According to the United States Census Bureau, the city has a total area of 36.0 km2, all land.

==Demographics==

Historical population
| Census | Pop. | Note | %± |
| 1950 | 692 |  | — |
| 1960 | 2,251 |  | 225.3% |
| 1970 | 3,869 |  | 71.9% |
| 1980 | 5,443 |  | 40.7% |
| 1990 | 5,880 |  | 8.0% |
| 2000 | 6,940 |  | 18.0% |
| 2010 | 9,263 |  | 33.5% |
| 2020 | 10,423 |  | 12.5% |
| 2025 (est.) | 10,868 | Increase | 4.3% |
U.S. Decennial Census 1850-1870 1870-1880 1890-1910 1920-1930 1940 1950 1960 1970 1980 1990 2000 2025

===2020 census===
As of the 2020 census, Fort Oglethorpe had a population of 10,423. The median age was 43.6 years. 19.4% of residents were under the age of 18 and 24.5% were 65 years of age or older. For every 100 females there were 81.6 males, and for every 100 females age 18 and over there were 77.0 males.

Fort Oglethorpe racial composition
| Race | Num. | Perc. |
|---|---|---|
| White (non-Hispanic) | 8,619 | 82.69% |
| Black or African American (non-Hispanic) | 568 | 5.45% |
| Native American | 44 | 0.42% |
| Asian | 337 | 3.23% |
| Pacific Islander | 43 | 0.41% |
| Other/Mixed | 498 | 4.78% |
| Hispanic or Latino | 314 | 3.01% |

98.5% of residents lived in urban areas, while 1.5% lived in rural areas.

There were 4,566 households in Fort Oglethorpe, including 2,240 family households. Of all households, 25.4% had children under the age of 18 living in them, 39.2% were married-couple households, 17.2% had a male householder and no spouse or partner present, and 37.9% had a female householder and no spouse or partner present. About 37.1% of all households were made up of individuals and 17.7% had someone living alone who was 65 years of age or older.

There were 4,909 housing units, of which 7.0% were vacant.
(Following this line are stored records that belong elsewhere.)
(** * TypeFuzz prototype: a type-directed random term generator and its driver

    Shallow embedding of [PUZZLE/TYPEFUZZ/TypeFuzzPrototype.cpp].

    - the mock [cvc5] name space (kinds, terms, the solver and its result);
    - the random source [std::mt19937 rng], behind a small interface;
    - the generators [generateInteger], [generateBoolean],
      [generateArithmetic] and [generateBooleanExpr], written in a state
      monad over the random source, with fuel for the recursion;
    - the driver [fuzz], whose effects (text sent to [std::cout] and calls
      into the solver) are recorded in program order. *)

From Stdlib Require Import ZArith List String Ascii Bool Lia.
From Stdlib Require Import DecimalString DecimalZ.
Import ListNotations.

Local Open Scope Z_scope.

(** [std::to_string(int)] and [std::cout << int]: decimal digits, with a
    leading minus sign for negative values. *)
Definition to_string (v : Z) : string := NilZero.string_of_int (Z.to_int v).

Definition endl : string := String "010"%char EmptyString.

(* ================================================================= *)
(** ** The cvc5 interface used by the fuzzer *)

Module cvc5.

Local Open Scope string_scope.

(** [enum class Kind]. *)
Inductive Kind : Type :=
| ADD | SUB | MULT | GT | LT | EQUAL | AND | OR | XOR.

(** The part of the solver API that builds terms.  The source calls it on
    its mock [Solver]; the comment at the top of the file says the real
    [<cvc5/cvc5.h>] is meant to take its place, so the fuzzer is written
    against the interface. *)
Class TermAPI (T : Type) : Type := {
  mkInteger : Z -> T;
  mkBoolean : bool -> T;
  mkTerm : Kind -> list T -> T;
  toString : T -> string
}.

(** [class Solver::Result]: an empty class; every answer is computed by
    its member functions.  [Result_toString] is its [toString]. *)
Inductive Result : Type := mkResult.

Definition isSat (r : Result) : bool := true.
Definition isUnsat (r : Result) : bool := negb (isSat r).
Definition Result_toString (r : Result) : string :=
  if isSat r then "sat" else "unsat".

(** [class Solver]: its only data member is [std::vector<Term> constraints]. *)
Record Solver (T : Type) : Type := mkSolver { constraints : list T }.
Arguments mkSolver {T} _.
Arguments constraints {T} _.

(** [Solver() = default]. *)
Definition Solver_new {T : Type} : Solver T := mkSolver [].

(** [setLogic] and [setOption] have empty bodies. *)
Definition setLogic {T : Type} (logic : string) (s : Solver T) : Solver T := s.
Definition setOption {T : Type} (option value : string) (s : Solver T) : Solver T := s.

(** [constraints.push_back(formula)]. *)
Definition assertFormula {T : Type} (formula : T) (s : Solver T) : Solver T :=
  mkSolver (constraints s ++ [formula])%list.

(** [return Result();] *)
Definition checkSat {T : Type} (s : Solver T) : Result * Solver T :=
  (mkResult, s).

(** [constraints.clear()]. *)
Definition resetAssertions {T : Type} (s : Solver T) : Solver T :=
  mkSolver [].

(** *** The mock terms of the source: a term is the string it prints as *)

Record Term : Type := mkTermOfString { value : string }.

Definition kind_str (kind : Kind) : string :=
  match kind with
  | ADD => "+" | SUB => "-" | MULT => "*"
  | GT => ">" | LT => "<" | EQUAL => "="
  | AND => "and" | OR => "or" | XOR => "xor"
  end.

(** The loop [for (child : children) result += " " + child.toString()]. *)
Fixpoint append_children (result : string) (children : list string) : string :=
  match children with
  | [] => result
  | child :: rest => append_children (result ++ " " ++ child) rest
  end.

Definition Mock_mkTerm (kind : Kind) (children : list Term) : Term :=
  let result := "(" ++ kind_str kind in
  let result := append_children result (map value children) in
  mkTermOfString (result ++ ")").

#[export] Instance Mock : TermAPI Term := {
  mkInteger v := mkTermOfString (to_string v);
  mkBoolean v := mkTermOfString (if v then "true" else "false");
  mkTerm := Mock_mkTerm;
  toString := value
}.

(** *** Terms as trees

    The tree of API calls that built a term.  The mock keeps only the
    printed form; the tree is what the typing and depth properties are
    about. *)

#[warnings="-register-all"]
Inductive Ast : Type :=
| IntLiteral (v : Z)
| BoolLiteral (b : bool)
| Operation (kind : Kind) (children : list Ast).

Fixpoint render (t : Ast) : string :=
  match t with
  | IntLiteral v => to_string v
  | BoolLiteral b => if b then "true" else "false"
  | Operation kind children =>
      append_children ("(" ++ kind_str kind) (map render children) ++ ")"
  end.

#[export] Instance Tree : TermAPI Ast := {
  mkInteger := IntLiteral;
  mkBoolean := BoolLiteral;
  mkTerm := Operation;
  toString := render
}.

End cvc5.
Import cvc5.

(* ================================================================= *)
(** ** The random source *)

(** What the fuzzer asks of [std::mt19937 rng]: construction from a 32-bit
    value, the call [rng()], and a draw through
    [std::uniform_int_distribution<int> dist(min, max)].  The C++ standard
    fixes the contract of the distribution, a value of the closed range,
    and leaves its algorithm to the implementation; the one of libstdc++
    is given below. *)
Class RandomSource (G : Type) : Type := {
  rng_seed : Z -> G;
  rng_call : G -> Z * G;
  dist_call : Z -> Z -> G -> Z * G
}.

(** The contracts of the two calls: [rng()] yields a 32-bit value, and the
    distribution a value of its closed range. *)
Class RandomSourceLaws (G : Type) `{RandomSource G} : Prop := {
  rng_call_range : forall g, 0 <= fst (rng_call g) < 2 ^ 32;
  dist_call_range : forall min max g,
      min <= max -> min <= fst (dist_call min max g) <= max
}.

(** *** std::uniform_int_distribution<int>

    [operator()(urng, param)] as libstdc++ has it (GCC 11 and later), for
    a generator [urng] whose values fill 32 bits, as those of
    [std::mt19937] do.  The range of the generator,
    [urngrange = 2^32 - 1], is compared with [urange = b - a]; a smaller
    range is served by [_S_nd<uint64_t>], the multiply-and-reject draw of
    Lemire, and the full range of [int] by the generator's value itself.
    Like the library's templates, the definitions take the generator as a
    parameter: [g] is its [operator()]. *)
Module uniform_int_distribution.

Section Urbg.

Context {E : Type} (g : E -> Z * E).

(** [_Up __threshold = -__range % __range], in [uint32_t]. *)
Definition threshold (range : Z) : Z := ((- range) mod 2 ^ 32) mod range.

(** [while (__low < __threshold)
       { __product = _Wp(__g()) * _Wp(__range); __low = _Up(__product); }].
    A value is turned down when the low half of the product is below the
    threshold, which is smaller than the range: for the range 201 of the
    fuzzer, 100 values of the 2^32.  The loop has no bound in the library;
    here it has [fuel] turns and keeps the last product after them. *)
Fixpoint redraw (fuel : nat) (range thr product : Z) (e : E) : Z * E :=
  match fuel with
  | O => (product, e)
  | S fuel' =>
      if product mod 2 ^ 32 <? thr
      then let (r, e') := g e in redraw fuel' range thr (r * range) e'
      else (product, e)
  end.

Definition redraw_limit : nat := 64.

(** [_S_nd<uint64_t>(g, range)]: the high half of [g() * range]. *)
Definition S_nd (range : Z) (e : E) : Z * E :=
  let (r, e1) := g e in
  let product := r * range in
  let (product', e2) :=
    if product mod 2 ^ 32 <? range
    then redraw redraw_limit range (threshold range) product e1
    else (product, e1) in
  (Z.shiftr product' 32, e2).

(** [dist(urng)] for [dist(min, max)] with [min <= max], as the constructor
    of the distribution requires.  With bounds of type [int] the range
    never exceeds the generator's, so the branch that combines several
    values of the generator is not taken. *)
Definition call (min max : Z) (e : E) : Z * E :=
  let urange := max - min in
  if urange <? 2 ^ 32 - 1
  then let (ret, e') := S_nd (urange + 1) e in (ret + min, e')
  else let (r, e') := g e in (r + min, e').

(** The value of the call number [n + 1] of the generator, and the
    generator after [n] calls. *)
Fixpoint nth_value (n : nat) (e : E) : Z :=
  match n with
  | O => fst (g e)
  | S n' => nth_value n' (snd (g e))
  end.

Fixpoint after (n : nat) (e : E) : E :=
  match n with
  | O => e
  | S n' => after n' (snd (g e))
  end.

End Urbg.

End uniform_int_distribution.

(** *** std::mt19937

    [mersenne_twister_engine<uint_fast32_t, 32, 624, 397, 31, 0x9908b0df,
    11, 0xffffffff, 7, 0x9d2c5680, 15, 0xefc60000, 18, 1812433253>], as
    the C++ standard defines it: 624 words of 32 bits and the position of
    the next word to hand out.  Words are kept in [Z]; every operation that
    could leave 32 bits is masked. *)
Module mt19937.

Definition word_mask : Z := 0xffffffff.
Definition upper_mask : Z := 0x80000000.
Definition lower_mask : Z := 0x7fffffff.

Record state : Type := mkState { x : list Z; p : nat }.

(** [x[i] = (1812433253 * (x[i-1] ^ (x[i-1] >> 30)) + i) mod 2^32]. *)
Fixpoint seed_words (n : nat) (i : Z) (prev : Z) : list Z :=
  match n with
  | O => []
  | S n' =>
      let xi := Z.land (1812433253 * Z.lxor prev (Z.shiftr prev 30) + i) word_mask in
      xi :: seed_words n' (i + 1) xi
  end.

Definition seed (value : Z) : state :=
  let x0 := Z.land value word_mask in
  mkState (x0 :: seed_words 623 1 x0) 624.

Fixpoint set_nth (l : list Z) (k : nat) (v : Z) : list Z :=
  match l, k with
  | [], _ => []
  | _ :: l', O => v :: l'
  | a :: l', S k' => a :: set_nth l' k' v
  end.

(** One step of the regeneration loop, in place:
    [y = (x[k] & upper) | (x[(k+1) % 624] & lower);
     x[k] = x[(k+397) % 624] ^ (y >> 1) ^ ((y & 1) ? 0x9908b0df : 0)]. *)
Definition twist_step (xs : list Z) (k : nat) : list Z :=
  let y := Z.lor (Z.land (nth k xs 0) upper_mask)
                 (Z.land (nth ((k + 1) mod 624) xs 0) lower_mask) in
  set_nth xs k
    (Z.lxor (Z.lxor (nth ((k + 397) mod 624) xs 0) (Z.shiftr y 1))
            (if Z.odd y then 0x9908b0df else 0)).

Definition twist (xs : list Z) : list Z := fold_left twist_step (seq 0 624) xs.

Definition temper (y : Z) : Z :=
  let y := Z.lxor y (Z.land (Z.shiftr y 11) 0xffffffff) in
  let y := Z.lxor y (Z.land (Z.shiftl y 7) 0x9d2c5680) in
  let y := Z.lxor y (Z.land (Z.shiftl y 15) 0xefc60000) in
  let y := Z.lxor y (Z.shiftr y 18) in
  Z.land y word_mask.

(** [operator()]. *)
Definition call (s : state) : Z * state :=
  let s := if (624 <=? p s)%nat then mkState (twist (x s)) 0 else s in
  (temper (nth (p s) (x s) 0), mkState (x s) (S (p s))).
The homeowner vacancy rate was 1.4% and the rental vacancy rate was 7.7%.

===2024 county distribution===
Circa 2024, of the Fort Oglethorpe residents, 9,013 of them lived in Catoosa County and 250 of them lived in Walker County.

===2000 census===
As of the 2000 U.S. census, there were 6,940 people, 2,873 households, and 1,881 families residing in the city. The population density was 532.6 PD/sqmi. There were 3,108 housing units at an average density of 238.5 /mi2. The racial makeup of the city was 93.14% White, 2.38% African American, 0.19% Native American, 2.07% Asian, 0.03% Pacific Islander, 0.56% from other races, and 1.63% from two or more races. Hispanic or Latino of any race were 1.41% of the population.
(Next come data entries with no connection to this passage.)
(** The body of the loop of [getBreakpointGroup], over the properties of
    the table in the order in which they are visited:
    [if (width >= table[group][0] && width <= table[group][1]) return group;]
    Falling out of the loop returns [undefined], here [None]. *)
Fixpoint firstWithin (visited : list (string * (number * number)))
                     (width : number) : option string :=
  match visited with
  | [] => None
  | (group, (low, high)) :: rest =>
      if ge width low && le width high then Some group
      else firstWithin rest width
  end.

(** [for (let group in table) ...] *)
Definition getBreakpointGroup (table : list (string * (number * number)))
                              (width : number) : option string :=
  firstWithin (forIn table) width.

(** What the hook returns. *)
Record Responsive : Type := {
  isLandscape : bool;
  isPortrait : bool;
  wp : value -> number;
  hp : value -> number;
  vw : value -> number;
  vh : value -> number;
  rem : value -> number;
  rf : value -> number;
  isIOS : bool;
  isAndroid : bool;
  breakpointGroup : option string
}.

Definition useResponsive (rn : host) : Responsive :=
  let width := rn.(window).(width) in
  let height := rn.(window).(height) in
  let isLandscape := gt width height in
  let isPortrait := lt width height in
  let getBreakpointGroup := getBreakpointGroup Constants.breakpoints width in
  let breakpointGroup := getBreakpointGroup in
  let wp := fun widthPercent =>
    let elementWidth := numberOrParse widthPercent in
    roundToNearestPixel rn.(PixelRatio_get)
      (div (mul width elementWidth) 100) in
  let hp := fun heightPercent =>
    let elementHeight := numberOrParse heightPercent in
    roundToNearestPixel rn.(PixelRatio_get)
      (div (mul height elementHeight) 100) in
  let vw := fun widthPercent =>
    let elementWidth := numberOrParse widthPercent in
    floor (mul (div width 100) elementWidth) in
  let vh := fun heightPercent =>
    let elementHeight := numberOrParse heightPercent in
    floor (mul (div height 100) elementHeight) in
  let base := if isLandscape then height else width in
  let rem := fun size =>
    let size := withDefault 0 size in
    let multiplier : number :=
      if lt (max height width) Constants.baseDevice.(ReactNative.height)
      then literal 0.9 else 1 in
    let elementSize := numberOrParse size in
    floor (mul (mul (div base Constants.baseDevice.(ReactNative.width))
                    elementSize) multiplier) in
  let rf := fun size =>
    let size := withDefault 0 size in
    let elementSize := numberOrParse size in
    let scaledFontSize :=
      min (mul Constants.baseFontSize Constants.maxFontScaleFactor)
          elementSize in
    scaledFontSize in
  let isIOS := String.eqb rn.(Platform_OS) "ios" in
  let isAndroid := String.eqb rn.(Platform_OS) "android" in
  {| isLandscape := isLandscape;
     isPortrait := isPortrait;
     wp := wp;
     hp := hp;
     vw := vw;
     vh := vh;
     rem := rem;
     rf := rf;
     isIOS := isIOS;
     isAndroid := isAndroid;
     breakpointGroup := breakpointGroup |}.

End Hook.

(* ===================================================================== *)
(** ** index.js                                                           *)
(* ===================================================================== *)

Module Index.

Inductive error : Type :=
| ReferenceError (name : string).

(** How the evaluation of a statement ends. *)
Inductive completion (A : Type) : Type :=
| Normal (a : A)
| Throw (e : error).

Arguments Normal {A} a.
Arguments Throw {A} e.

Definition bind {A B : Type} (c : completion A) (k : A -> completion B)
  : completion B :=
  match c with
  | Normal a => k a
  | Throw e => Throw e
  end.

Notation "x <- c ;; k" := (bind c (fun x => k))
  (at level 61, c at next level, right associativity).

(** The [let] and [const] bindings of the module's scope that hold data.
    All of them exist from the moment the module starts to run, but a
    binding holds nothing ([None]) until its own declaration has been
    evaluated. *)
Record scope : Type := {
  screenWidth : option number;                 (* let,   line 7 *)
  screenHeight : option number;                (* let,   line 10 *)
  base : option number;                        (* const, line 12 *)
  isIOS : option bool;                         (* const, line 18 *)
  isAndroid : option bool;                     (* const, line 24 *)
  isLandscape : option bool;                   (* const, line 30 *)
  isPortrait : option bool;                    (* const, line 36 *)
  breakpointGroup : option (option string)     (* const, line 158 *)
}.

Definition uninitialized : scope :=
  {| screenWidth := None; screenHeight := None; base := None;
     isIOS := None; isAndroid := None; isLandscape := None;
     isPortrait := None; breakpointGroup := None |}.

(** Reading a binding: a [ReferenceError] while it holds nothing. *)
Definition read {A : Type} (name : string) (binding : option A)
  : completion A :=
  match binding with
  | Some v => Normal v
  | None => Throw (ReferenceError name)
  end.

Definition init_screenWidth (v : number) (m : scope) : scope :=
  {| screenWidth := Some v; screenHeight := m.(screenHeight);
     base := m.(base); isIOS := m.(isIOS); isAndroid := m.(isAndroid);
     isLandscape := m.(isLandscape); isPortrait := m.(isPortrait);
     breakpointGroup := m.(breakpointGroup) |}.

Definition init_screenHeight (v : number) (m : scope) : scope :=
  {| screenWidth := m.(screenWidth); screenHeight := Some v;
     base := m.(base); isIOS := m.(isIOS); isAndroid := m.(isAndroid);
     isLandscape := m.(isLandscape); isPortrait := m.(isPortrait);
     breakpointGroup := m.(breakpointGroup) |}.

Definition init_base (v : number) (m : scope) : scope :=
  {| screenWidth := m.(screenWidth); screenHeight := m.(screenHeight);
     base := Some v; isIOS := m.(isIOS); isAndroid := m.(isAndroid);
     isLandscape := m.(isLandscape); isPortrait := m.(isPortrait);
     breakpointGroup := m.(breakpointGroup) |}.

Definition init_isIOS (v : bool) (m : scope) : scope :=
  {| screenWidth := m.(screenWidth); screenHeight := m.(screenHeight);
     base := m.(base); isIOS := Some v; isAndroid := m.(isAndroid);
     isLandscape := m.(isLandscape); isPortrait := m.(isPortrait);
     breakpointGroup := m.(breakpointGroup) |}.

Definition init_isAndroid (v : bool) (m : scope) : scope :=
  {| screenWidth := m.(screenWidth); screenHeight := m.(screenHeight);
     base := m.(base); isIOS := m.(isIOS); isAndroid := Some v;
     isLandscape := m.(isLandscape); isPortrait := m.(isPortrait);
     breakpointGroup := m.(breakpointGroup) |}.

Definition init_isLandscape (v : bool) (m : scope) : scope :=
  {| screenWidth := m.(screenWidth); screenHeight := m.(screenHeight);
     base := m.(base); isIOS := m.(isIOS); isAndroid := m.(isAndroid);
     isLandscape := Some v; isPortrait := m.(isPortrait);
     breakpointGroup := m.(breakpointGroup) |}.

Definition init_isPortrait (v : bool) (m : scope) : scope :=
  {| screenWidth := m.(screenWidth); screenHeight := m.(screenHeight);
     base := m.(base); isIOS := m.(isIOS); isAndroid := m.(isAndroid);
     isLandscape := m.(isLandscape); isPortrait := Some v;
     breakpointGroup := m.(breakpointGroup) |}.

Definition init_breakpointGroup (v : option string) (m : scope) : scope :=
  {| screenWidth := m.(screenWidth); screenHeight := m.(screenHeight);
     base := m.(base); isIOS := m.(isIOS); isAndroid := m.(isAndroid);
     isLandscape := m.(isLandscape); isPortrait := m.(isPortrait);
     breakpointGroup := Some v |}.

(** The functions of the module.  They are closures over the module's
    scope and read it when they are called. *)

Definition widthPercentageToDP (rn : host) (m : scope) (widthPercent : value)
  : completion number :=
  let elemWidth := numberOrParse widthPercent in
  screenWidth <- read "screenWidth" m.(screenWidth) ;;
  Normal (roundToNearestPixel rn.(PixelRatio_get)
            (div (mul screenWidth elemWidth) 100)).

Definition heightPercentageToDP (rn : host) (m : scope) (heightPercent : value)
  : completion number :=
  let elemHeight := numberOrParse heightPercent in
  screenHeight <- read "screenHeight" m.(screenHeight) ;;
  Normal (roundToNearestPixel rn.(PixelRatio_get)
            (div (mul screenHeight elemHeight) 100)).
There were 2,873 households, out of which 29.3% had children under the age of 18 living with them, 47.0% were married couples living together, 15.0% had a female householder with no husband present, and 34.5% were non-families. 30.6% of all households were made up of individuals, and 13.3% had someone living alone who was 65 years of age or older. The average household size was 2.29 and the average family size was 2.86.
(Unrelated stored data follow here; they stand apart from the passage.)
(** X28. A successful assembly ran every command it issued, in this
    order: one extraction per segment, in the order of the segments,
    each from the segment's start and for its duration to the file
    [seg_NNNN.mp4] of its index; then, for a single segment, the fade of
    that file to the resolved output path, with the fade length
    [min(crossfade, dur / 4)] and the fade-out at [dur - fade] for the
    segment's duration [dur]; for several segments, the list of the
    resolved segment files, their concatenation to [temp_concat.mp4],
    the probe of that file, and its fade to the resolved output path
    with the same formulas on the probed duration. *)
Theorem build_highlight_video_success (fx : Ffmpeg.t)
    (source_video output_path work_dir : string)
    (segments : list GlobalSegment.t) (crossfade_duration_sec : Q) :
  snd (build_highlight_video fx source_video segments output_path work_dir
         crossfade_duration_sec) = Ok tt ->
  segments <> [] /\
  Forall (fun c => outcome fx c = Ok tt)
         (fst (build_highlight_video fx source_video segments output_path
                 work_dir crossfade_duration_sec)) /\
  exists total_dur,
    (List.length segments <> 1%nat ->
     Ffmpeg.probe fx (Ffmpeg.path_join fx work_dir "temp_concat.mp4")
       = Ok total_dur) /\
    fst (build_highlight_video fx source_video segments output_path work_dir
           crossfade_duration_sec) =
    extraction_calls fx source_video work_dir 0 segments ++
    finishing_calls fx segments output_path work_dir crossfade_duration_sec
      total_dur.
Proof.
  intros Hok.
  assert (Hne : segments <> []).
  { intros ->. discriminate. }
  split; [exact Hne|].
  pose proof (build_highlight_video_in_order fx source_video output_path
                work_dir crossfade_duration_sec segments Hne) as Hord.
  unfold ran_in_order in Hord. rewrite Hok in Hord. split; [exact Hord|].
  clear Hord. revert Hok. unfold build_highlight_video.
  destruct (extract_segments fx source_video work_dir 0 segments [])
    as [calls [files|e]] eqn:E; [|discriminate].
  destruct (extract_segments_ok _ _ _ _ _ _ _ _ E) as [-> _].
  rewrite (extract_segments_files _ _ _ _ _ _ _ _ E).
  destruct segments as [|seg0 [|seg1 rest]]; [congruence| |].
  - cbn [segment_paths app tbind finishing_calls].
    intros _. exists 0. split; [intros H; now elim H | reflexivity].
  - cbn [segment_paths app finishing_calls].
    unfold tbind, issue, issue_probe.
    destruct (Ffmpeg.run fx (WriteConcatList _ _)) as [[]|e1]; [|discriminate].
    destruct (Ffmpeg.run fx (ConcatCopy _ _)) as [[]|e2]; [|discriminate].
    destruct (Ffmpeg.probe fx _) as [total_dur|e3] eqn:Ep; [|discriminate].
    intros _. exists total_dur. split; [intros _; reflexivity|].
    simpl. reflexivity.
Qed.

Lemma build_highlight_video_success_witness :
  [GlobalSegment.mk 0 20 "a"; GlobalSegment.mk 25 35 "b"] <> [] /\
  Forall (fun c => outcome (studio (-1) 30) c = Ok tt)
         (fst (build_highlight_video (studio (-1) 30) "match.mp4"
                 [GlobalSegment.mk 0 20 "a"; GlobalSegment.mk 25 35 "b"]
                 "out.mp4" "tmp" (1 # 2))) /\
  exists total_dur,
    (List.length [GlobalSegment.mk 0 20 "a"; GlobalSegment.mk 25 35 "b"]
       <> 1%nat ->
     Ffmpeg.probe (studio (-1) 30)
       (Ffmpeg.path_join (studio (-1) 30) "tmp" "temp_concat.mp4")
       = Ok total_dur) /\
    fst (build_highlight_video (studio (-1) 30) "match.mp4"
           [GlobalSegment.mk 0 20 "a"; GlobalSegment.mk 25 35 "b"]
           "out.mp4" "tmp" (1 # 2)) =
    extraction_calls (studio (-1) 30) "match.mp4" "tmp" 0
      [GlobalSegment.mk 0 20 "a"; GlobalSegment.mk 25 35 "b"] ++
    finishing_calls (studio (-1) 30)
      [GlobalSegment.mk 0 20 "a"; GlobalSegment.mk 25 35 "b"]
      "out.mp4" "tmp" (1 # 2) total_dur.
Proof.
  apply (build_highlight_video_success (studio (-1) 30) "match.mp4" "out.mp4"
           "tmp" [GlobalSegment.mk 0 20 "a"; GlobalSegment.mk 25 35 "b"]
           (1 # 2)).
  vm_compute. reflexivity.
Defined.

(** X29. A failed assembly stops at the failure: either there were no
    segments - then no command is issued and [ValueError] is raised - or
    the last command issued is the one that raised the exception, and
    every command before it had succeeded. *)
Theorem build_highlight_video_failure (fx : Ffmpeg.t)
    (source_video output_path work_dir : string)
    (segments : list GlobalSegment.t) (crossfade_duration_sec : Q) (e : exn) :
  snd (build_highlight_video fx source_video segments output_path work_dir
         crossfade_duration_sec) = Raise e ->
  (segments = [] /\ e = ValueError /\
   fst (build_highlight_video fx source_video segments output_path work_dir
          crossfade_duration_sec) = []) \/
  (exists front call,
     fst (build_highlight_video fx source_video segments output_path work_dir
            crossfade_duration_sec) = front ++ [call] /\
     outcome fx call = Raise e /\
     Forall (fun c => outcome fx c = Ok tt) front).
Proof.
  intros Hbad. destruct segments as [|seg0 rest].
  - left. simpl in *. injection Hbad as <-. auto.
  - right.
    pose proof (build_highlight_video_in_order fx source_video output_path
                  work_dir crossfade_duration_sec (seg0 :: rest)) as Hord.
    unfold ran_in_order in Hord. rewrite Hbad in Hord.
    apply Hord. discriminate.
Qed.

Lemma build_highlight_video_failure_witness :
  ([GlobalSegment.mk 0 20 "a"; GlobalSegment.mk 25 35 "b";
    GlobalSegment.mk 40 50 "c"] = [] /\ CalledProcessError = ValueError /\
   fst (build_highlight_video (studio 25 30) "match.mp4"
          [GlobalSegment.mk 0 20 "a"; GlobalSegment.mk 25 35 "b";
           GlobalSegment.mk 40 50 "c"] "out.mp4" "tmp" (1 # 2)) = []) \/
  (exists front call,
     fst (build_highlight_video (studio 25 30) "match.mp4"
            [GlobalSegment.mk 0 20 "a"; GlobalSegment.mk 25 35 "b";
             GlobalSegment.mk 40 50 "c"] "out.mp4" "tmp" (1 # 2))
       = front ++ [call] /\
     outcome (studio 25 30) call = Raise CalledProcessError /\
     Forall (fun c => outcome (studio 25 30) c = Ok tt) front).
Proof.
  apply (build_highlight_video_failure (studio 25 30) "match.mp4" "out.mp4"
           "tmp" [GlobalSegment.mk 0 20 "a"; GlobalSegment.mk 25 35 "b";
                  GlobalSegment.mk 40 50 "c"] (1 # 2) CalledProcessError).
  vm_compute. reflexivity.
Defined.

Lemma analyze_chunks_nothing (w : World.t) (config : HighlightConfig.t)
    (mappings : list ChunkMapping.t) :
  Forall (fun m => exists raw,
            World.analyze_chunk_with_gemini w (ChunkMapping.chunk_file_path m)
              (HighlightConfig.gemini_model config)
              (HighlightConfig.gemini_api_key config) = Ok raw /\
            contains "NONE" (upper raw) = true) mappings ->
  analyze_chunks w config mappings [] = Ok [].
Proof.
  induction 1 as [|m mappings (raw & Hraw & Hnone) _ IH]; simpl;
    [reflexivity|].
  unfold get_chunk_highlights. rewrite Hraw. simpl.
  rewrite (parse_moments_short_circuit raw Hnone). simpl. exact IH.
Qed.

(** X30. A run that finds no highlight does not return an empty reel.
    When the assembler is [build_highlight_video] and every chunk's
    response contains the sentinel NONE, [run_pipeline] - after
    validation, tiling and all analyses succeeded - raises [ValueError]
    from the assembly of zero segments instead of returning a summary. *)
Theorem run_pipeline_no_highlights
    (w : World.t) (config : HighlightConfig.t) (fx : Ffmpeg.t)
    (seg_work_dir : string) (mappings : list ChunkMapping.t)
    (total_duration : Q) :
  (forall video segments output crossfade,
     World.build_highlight_video w video segments output crossfade =
     snd (build_highlight_video fx video segments output seg_work_dir
            crossfade)) ->
  String.eqb (HighlightConfig.video_path config) "" = false ->
  World.is_file w (HighlightConfig.video_path config) = true ->
  String.eqb (HighlightConfig.gemini_api_key config) "" &&
    String.eqb (World.environ_GEMINI_API_KEY w) "" = false ->
  build_chunk_mappings w (HighlightConfig.video_path config)
    (World.path_join w
       (World.path_join w (HighlightConfig.output_dir config) "chunks")
       (HighlightConfig.output_basename config))
    (HighlightConfig.chunk_duration_sec config)
    (HighlightConfig.chunk_overlap_sec config)
    = Ok (mappings, total_duration) ->
  Forall (fun m => exists raw,
            World.analyze_chunk_with_gemini w (ChunkMapping.chunk_file_path m)
              (HighlightConfig.gemini_model config)
              (HighlightConfig.gemini_api_key config) = Ok raw /\
            contains "NONE" (upper raw) = true) mappings ->
  run_pipeline w config = Raise ValueError.
Proof.
  intros Hasm Hpath Hfile Hkey Htile Hnone.
  unfold run_pipeline. rewrite Hpath, Hfile, Hkey, Htile. simpl.
  rewrite (analyze_chunks_nothing w config mappings Hnone). simpl.
  rewrite Hasm. reflexivity.
Qed.

Lemma run_pipeline_no_highlights_witness :
  run_pipeline (assembling_world "none") (HighlightConfig.default "match.mp4" "")
    = Raise ValueError.
Proof.
  apply (run_pipeline_no_highlights (assembling_world "none")
           (HighlightConfig.default "match.mp4" "") (studio (-1) 30)
           "highlight_segments"
           [ChunkMapping.mk 0 90 0 90 0
              "output/chunks/highlights/chunk_0000_00m00s_01m30s.mp4";
            ChunkMapping.mk 82 100 0 18 1
              "output/chunks/highlights/chunk_0001_01m22s_01m40s.mp4"]
           100).
  - reflexivity.
  - reflexivity.
  - reflexivity.
  - reflexivity.
  - vm_compute. reflexivity.
  - repeat constructor; exists "none"%string; split; reflexivity.
Defined.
In the city, the population was spread out, with 22.8% under the age of 18, 9.5% from 18 to 24, 26.3% from 25 to 44, 21.8% from 45 to 64, and 19.6% 65 years of age or older. The median age was 38 years. For every 100 females, there were 82.2 males. For every 100 females age 18 and over, there were 76.9 males.

The median income for a household in the city was $32,095, and the median income for a family was $40,643. Males had a median income of $28,160 versus $21,141 for females. The per capita income for the city was $16,288. About 11.5% of families and 17.4% of the population were below the poverty line, including 30.8% of those under age 18 and 11.3% of those age 65 or over.
==Education==
The portion in Catoosa County is in the Catoosa County School District. Lakeview Fort Oglethorpe High School is in the Catoosa County district.

The portion in Walker County is in the Walker County School District.